_Goal of the exercise:_
Read the listing below and copy out each line where the word "else" occurs.

_Working data:_
(** * virtualbricks: brick lifecycle and project persistence

    A shallow embedding of [virtualbricks/bricks.py], [virtualbricks/base.py]
    and [virtualbricks/configfile.py].

    Mutable Python objects become records threaded through a small
    state-and-exception monad; everything the code asks of the operating
    system (process creation, [os.system], the file system) is answered by
    a read-only environment record, and everything it tells the outside
    world (signals, log lines, spawned commands) is appended to a trace. *)

From Stdlib Require Import Ascii String ZArith Lia Bool.
From stdpp Require Import strings gmap list pretty.

(** ** Python primitives *)

Module Py.

(** Exceptions the modelled code can raise. *)
Inductive exn : Type :=
| KeyError (key : string)
| IndexError
| ValueError
| AttributeError (attr : string)
| NotImplementedError (what : string)
| IOError
| OSError (errno : Z)
| BadConfigError (brick : string)
| NotConnectedError (brick : string)
| LinkLoopError.

Inductive result (A : Type) : Type :=
| Ok (a : A)
| Raise (e : exn).
Arguments Ok {A} a.
Arguments Raise {A} e.

Definition rbind {A B} (r : result A) (k : A -> result B) : result B :=
  match r with
  | Ok a => k a
  | Raise e => Raise e
  end.

Definition dquote : ascii := "034"%char.
Definition newline : ascii := "010"%char.
Definition nl : string := String newline "".

(** [s.startswith(pre)] *)
Definition startswith (s pre : string) : bool := String.prefix pre s.

(** [re.sub(c, by, s)] for a pattern that is the single literal character
    [c] and a replacement without group references. *)
Fixpoint re_sub_char (c : ascii) (by_ : string) (s : string) : string :=
  match s with
  | "" => ""
  | String a rest =>
      if Ascii.eqb a c then by_ +:+ re_sub_char c by_ rest
      else String a (re_sub_char c by_ rest)
  end.

(** [s.rstrip(chars)] *)
Fixpoint rstrip (chars : list ascii) (s : string) : string :=
  match s with
  | "" => ""
  | String a rest =>
      match rstrip chars rest with
      | "" => if existsb (Ascii.eqb a) chars then "" else String a ""
      | r => String a r
      end
  end.

(** [s.lstrip(chars)] *)
Fixpoint lstrip (chars : list ascii) (s : string) : string :=
  match s with
  | "" => ""
  | String a rest =>
      if existsb (Ascii.eqb a) chars then lstrip chars rest else s
  end.

(** The characters [str.strip()] removes when called without argument. *)
Definition whitespace : list ascii :=
  [" "%char; "009"%char; "010"%char; "011"%char; "012"%char; "013"%char].

Definition strip (s : string) : string := lstrip whitespace (rstrip whitespace s).

(** [s.split(sep)] for a one-character separator: never the empty list. *)
Fixpoint split (sep : ascii) (s : string) : list string :=
  match s with
  | "" => [""]
  | String a rest =>
      if Ascii.eqb a sep then "" :: split sep rest
      else match split sep rest with
           | [] => [String a ""]
           | w :: ws => String a w :: ws
           end
  end.

(** [s.split(sep, 1)]: the part before the first separator, and the rest
    when there is a separator. *)
Fixpoint split1 (sep : ascii) (s : string) : list string :=
  match s with
  | "" => [""]
  | String a rest =>
      if Ascii.eqb a sep then [""; rest]
      else match split1 sep rest with
           | [] => [String a ""]
           | w :: ws => String a w :: ws
           end
  end.

(** [sub in s] *)
Fixpoint contains (sub s : string) : bool :=
  String.prefix sub s ||
  match s with
  | "" => false
  | String _ rest => contains sub rest
  end.

(** The part of [s] before its first line feed: what [.] can match from
    the start of the string. *)
Fixpoint first_line (s : string) : string :=
  match s with
  | "" => ""
  | String a rest => if Ascii.eqb a newline then "" else String a (first_line rest)
  end.

(** [re.search("\A.*" + lit, s)] for a literal [lit] without line feed:
    [.*] runs over anything but a line feed, so [lit] has to occur in the
    first line of [s]. *)
Definition re_search_anywhere (lit s : string) : bool :=
  contains lit (first_line s).

(** [sep.join(l)] *)
Definition join (sep : string) (l : list string) : string := String.concat sep l.

(** [l[i]] on a list: [IndexError] out of range. *)
Definition index {A} (l : list A) (i : nat) : result A :=
  match l !! i with
  | Some a => Ok a
  | None => Raise IndexError
  end.

(** [l[i] = v] on a list: [IndexError] out of range. *)
Definition setitem {A} (l : list A) (i : nat) (v : A) : result (list A) :=
  if decide (i < length l)%nat then Ok (<[i := v]> l) else Raise IndexError.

_Task result:_
      else String a (re_sub_char c by_ rest)
      | "" => if existsb (Ascii.eqb a) chars then "" else String a ""
      if existsb (Ascii.eqb a) chars then lstrip chars rest else s
      else match split sep rest with
      else match split1 sep rest with
  | String a rest => if Ascii.eqb a newline then "" else String a (first_line rest)
  if decide (i < length l)%nat then Ok (<[i := v]> l) else Raise IndexError.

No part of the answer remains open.